Interestingly, several observed mutations were at sites where ID2 and ID204 had previously diverged. The mutation at residue 104 of gene B which arose in both ID204 hybrid lines (Table 1) resulted in a reversion to the same base and residue present in ID2, repeating a change that likely occurred in ID2 after it originated following recombination in ID204. The mutation at residue 266 of gene A which fixed in both ID204 hybrid lines was the same change that arose in the original lab adaptation of ID2 (Rokyta et al. 2009). An additional mutation at nucleotide position 4,316 (G130) in ID204H2 resulted in a change to the same base present in ID204. Two unique mutations fixed in gene B, which, with the exception of gene G, show the greatest amount of divergence between ID2 and ID204 in the amino-acid sequence (9.7 %). These recovery mutations and the high level of divergence at this region indicate that gene B may be a source of incompatibility between each genotype and its reciprocal G allele; this is surprising given that internal scaffold protein B does not directly interact with the major spike protein G during assembly or in the mature phage capsid. Although some recovery mutations are located at sites where ID2 and ID204 are identical, the mutations that fixed in parallel and mutations at sites and regions where ID2 and ID204 differ present evidence for the prevalence of parallel evolution.

Conclusions

We present a case of hybridization in two bacteriophages where recombination resulted in high fitness costs caused by the disruption of intergenic epistatic interactions within the genomes. However, fitness was easily and swiftly recovered by the hybrid genotypes with a few mutations. One pair of hybrid phages attained fitness nearly equal to that of the higher-fitness ancestor, and fitness in the other pair far surpassed that of their primary ancestor, with one phage attaining fitness significantly higher than either ancestor. We observed evidence of strong, widespread intergenic epistatic interactions in the phage genome, and demonstrated an instance where recombination, in spite of epistasis, allowed a virus to shift across its fitness landscape and ascend a previously inaccessible fitness peak. Epistasis is clearly a source of hybrid incompatibility, capable of yielding debilitating fitness costs in hybrid phages, but a brief period of adaptation following hybridization allowed one hybrid to surpass the fitness of either ancestor, illustrating a route by which low-fitness hybrids may acquire increased vigor in a short span of time. Since both ID2 and ID204 were passaged until fitness had plateaued for at least 60 generations, any net fitness gain realized by hybrids during adaptation can be attributed entirely to the evolutionary potential unlocked by hybridization. Our results represent strong evidence of the importance of recombination, and we observed an instance where recombination could be an even greater driving force for molecular evolution than mutation.
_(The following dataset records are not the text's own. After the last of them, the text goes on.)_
(* ===== verification/LHash.v ===== *)
(** The linear hash table of src/util/afs_lhash.c. A chain is the list of its
    buckets, the table the list of its chains. Memory is got from outside: an
    operation that may allocate is told by [bool]s whether it gets what it asks
    for. [None] as the result of an operation is an assertion that fails
    ([CHECK_INVARIANTS], on in user space). *)
From S2P Require Import Prelude.

Definition LOAD_FACTOR : Z := 5.
Definition prime : Z := 1048583.

(** [1024 / sizeof *lh->table] with 8 bytes to a pointer. *)
Definition ntable_inc : Z := 1024 / 8.

Record bucket (A : Type) := Bucket { bkey : Z; bdata : A }.
Arguments Bucket {A} _ _.
Arguments bkey {A} _.
Arguments bdata {A} _.

Record afs_lhash (A : Type) := LHash {
  p : Z; maxp : Z; ndata : Z; ltable : Z; ntable : Z; table : list (list (bucket A));
  search_calls : Z; search_tests : Z; remove_calls : Z; remove_tests : Z
}.
Arguments LHash {A} _ _ _ _ _ _ _ _ _ _.
Arguments p {A} _.
Arguments maxp {A} _.
Arguments ndata {A} _.
Arguments ltable {A} _.
Arguments ntable {A} _.
Arguments table {A} _.
Arguments search_calls {A} _.
Arguments search_tests {A} _.
Arguments remove_calls {A} _.
Arguments remove_tests {A} _.

Section lhash.
Context {A : Type} (equal : A -> A -> bool).
Implicit Types (lh : afs_lhash A) (chain : list (bucket A)).

Definition chain_at lh (k : Z) : list (bucket A) := default [] (table lh !! Z.to_nat k).
Definition set_table (t : list (list (bucket A))) lh : afs_lhash A :=
  LHash (p lh) (maxp lh) (ndata lh) (ltable lh) (ntable lh) t
    (search_calls lh) (search_tests lh) (remove_calls lh) (remove_tests lh).
Definition set_chain (k : Z) (c : list (bucket A)) lh : afs_lhash A := set_table (<[Z.to_nat k := c]> (table lh)) lh.
Definition set_ndata (n : Z) lh : afs_lhash A :=
  LHash (p lh) (maxp lh) n (ltable lh) (ntable lh) (table lh)
    (search_calls lh) (search_tests lh) (remove_calls lh) (remove_tests lh).

(** ** Growing *)

Fixpoint larger (max_index new_ntable : Z) (fuel : nat) : Z :=
  match fuel with
  | O => new_ntable
  | S f => if max_index <? new_ntable then new_ntable else larger max_index (new_ntable + ntable_inc) f
  end.

Definition afs_lhash_accomodate (ok : bool) (max_index : Z) lh : option (afs_lhash A) :=
  if max_index <? ntable lh then Some lh
  else
    let new_ntable := larger max_index (if ntable lh =? 0 then ntable_inc else ntable lh) (Z.to_nat (max_index + 1)) in
    if ok then
      Some (LHash (p lh) (maxp lh) (ndata lh) (ltable lh) new_ntable
              (table lh ++ replicate (Z.to_nat (new_ntable - ntable lh)) [])
              (search_calls lh) (search_tests lh) (remove_calls lh) (remove_tests lh))
    else None.

Definition afs_lhash_address lh (key : Z) : Z :=
  let h := key mod prime in
  let address := h mod maxp lh in
  if address <? p lh then h mod (2 * maxp lh) else address.

(** The chain at [old] taken apart: what stays and what goes to [new], both in
    their order. *)
Fixpoint relocate lh (old new : Z) chain : option (list (bucket A) * list (bucket A)) :=
  match chain with
  | [] => Some ([], [])
  | b :: c =>
      let addr := afs_lhash_address lh (bkey b) in
      match relocate lh old new c with
      | None => None
      | Some (stay, go) =>
          if addr =? new then Some (stay, b :: go)
          else if addr =? old then Some (b :: stay, go)
          else None
      end
  end.

Definition afs_lhash_expand (ok : bool) lh : option (afs_lhash A) :=
  let old_address := p lh in
  let new_address := maxp lh + p lh in
  match afs_lhash_accomodate ok new_address lh with
  | None => Some lh
  | Some lh =>
      let p1 := p lh + 1 in
      let '(p2, maxp2) := if p1 =? maxp lh then (0, maxp lh * 2) else (p1, maxp lh) in
      let lh := LHash p2 maxp2 (ndata lh) (ltable lh + 1) (ntable lh) (table lh)
                  (search_calls lh) (search_tests lh) (remove_calls lh) (remove_tests lh) in
      if (ltable lh - 1 =? new_address) && (ltable lh <=? ntable lh) then
        match relocate lh old_address new_address (chain_at lh old_address) with
        | None => None
        | Some (stay, go) => Some (set_chain old_address stay (set_chain new_address go lh))
        end
      else None
  end.

(** ** The operations *)

(** [ok_lh] for the structure, [ok_table] for the table, [ok_list] for the list
    the buckets come from, whose absence is asserted and not handled. *)
Definition afs_lhash_create (ok_lh ok_table ok_list : bool) : option (option (afs_lhash A)) :=
  if ok_lh then
    match afs_lhash_accomodate ok_table (16 - 1) (LHash 0 16 0 16 0 [] 0 0 0 0) with
    | None => Some None
    | Some lh => if (ltable lh <=? ntable lh) && ok_list then Some (Some lh) else None
    end
  else Some None.

Definition afs_lhash_iter {S : Type} (f : S -> Z -> Z -> A -> S) (s : S) lh : option S :=
  if ltable lh <=? ntable lh then Some (fold_left (fun s i => fold_left (fun s b => f s (Z.of_nat i) (bkey b) (bdata b)) (chain_at lh (Z.of_nat i)) s)
    (seq 0 (Z.to_nat (ltable lh))) s)
  else None.

(** The walk down a chain: the buckets before the one that is equal, that one,
    and those after it; and the comparisons. *)
Fixpoint chain_walk (data : A) (before chain : list (bucket A)) (tests : Z) : option (list (bucket A) * bucket A * list (bucket A)) * Z :=
  match chain with
  | [] => (None, tests)
  | b :: c =>
      if equal data (bdata b) then (Some (before, b, c), tests + 1)
      else chain_walk data (before ++ [b]) c (tests + 1)
  end.

Definition afs_lhash_search (key : Z) (data : A) lh : option A * afs_lhash A :=
  let k := afs_lhash_address lh key in
  let '(r, tests) := chain_walk data [] (chain_at lh k) (search_tests lh) in
  let lh := LHash (p lh) (maxp lh) (ndata lh) (ltable lh) (ntable lh) (table lh)
              (search_calls lh + 1) tests (remove_calls lh) (remove_tests lh) in
  match r with
  | None => (None, lh)
  | Some (before, b, after) =>
      (Some (bdata b), match before with [] => lh | _ => set_chain k (b :: before ++ after) lh end)
  end.

Definition afs_lhash_rosearch (key : Z) (data : A) lh : option A :=
  match (chain_walk data [] (chain_at lh (afs_lhash_address lh key)) 0).1 with
  | None => None
  | Some (_, b, _) => Some (bdata b)
  end.

Definition afs_lhash_remove (key : Z) (data : A) lh : option A * afs_lhash A :=
  let k := afs_lhash_address lh key in
  let '(r, tests) := chain_walk data [] (chain_at lh k) (remove_tests lh) in
  let lh := LHash (p lh) (maxp lh) (ndata lh) (ltable lh) (ntable lh) (table lh)
              (search_calls lh) (search_tests lh) (remove_calls lh + 1) tests in
  match r with
  | None => (None, lh)
  | Some (before, b, after) => (Some (bdata b), set_ndata (ndata lh - 1) (set_chain k (before ++ after) lh))
  end.

(** [got] for the bucket, [ok] for a larger table. *)
Definition afs_lhash_enter (got ok : bool) (key : Z) (data : A) lh : option (Z * afs_lhash A) :=
  if got then
    let k := afs_lhash_address lh key in
    let lh := set_ndata (ndata lh + 1) (set_chain k (Bucket key data :: chain_at lh k) lh) in
    match (if LOAD_FACTOR * ltable lh <? ndata lh then afs_lhash_expand ok lh else Some lh) with
    | None => None
    | Some lh => if ndata lh <=? LOAD_FACTOR * ltable lh then Some (0, lh) else None
    end
  else Some (-1, lh).

(** The shortest and the longest chain, the chains and the records. *)
Definition stat_step (acc : Z * Z * Z) (len : Z) : Z * Z * Z :=
  let '(min, max, records) := acc in
  let min := if min =? -1 then len else min in
  let max := if max =? -1 then len else max in
  (if len <? min then len else min, if max <? len then len else max, records + len).

Definition afs_lhash_stat lh : option (Z * Z * Z * Z) :=
  let '(min, max, records) :=
    fold_left stat_step (map (fun i => Z.of_nat (length (chain_at lh (Z.of_nat i)))) (seq 0 (Z.to_nat (ltable lh)))) (-1, -1, 0) in
  if (ltable lh <=? ntable lh) && (ndata lh =? records) then Some (min, max, ltable lh, records) else None.
End lhash.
It is possible that in many cases where hybrids suffer low relative fitness, this short-term cost may be vastly outweighed by the potential for long-term benefits derived from large and sudden shifts in the adaptive landscape. This result has important implications for human health. Evidence of homologous recombination has been detected in a wide array of microbes, including many pathogens linked to human health concerns such as strains of influenza (He et al. 2008, 2012), hepatitis (Wang et al. 2010; Lyons et al. 2012), rabies virus (Liu et al. 2011), dengue (Su et al. 2011), and HIV (Rigby et al. 2009; Motomura et al. 2008; Ssemwanga et al. 2011). Given, the strongly beneficial role that we show recombination can play in molecular evolution, understanding the forces shaping the success or failure of recombinants is critical to any attempt to predict the potential outcomes of hybridization events, and this is especially crucial in the case of microbes globally affecting public health.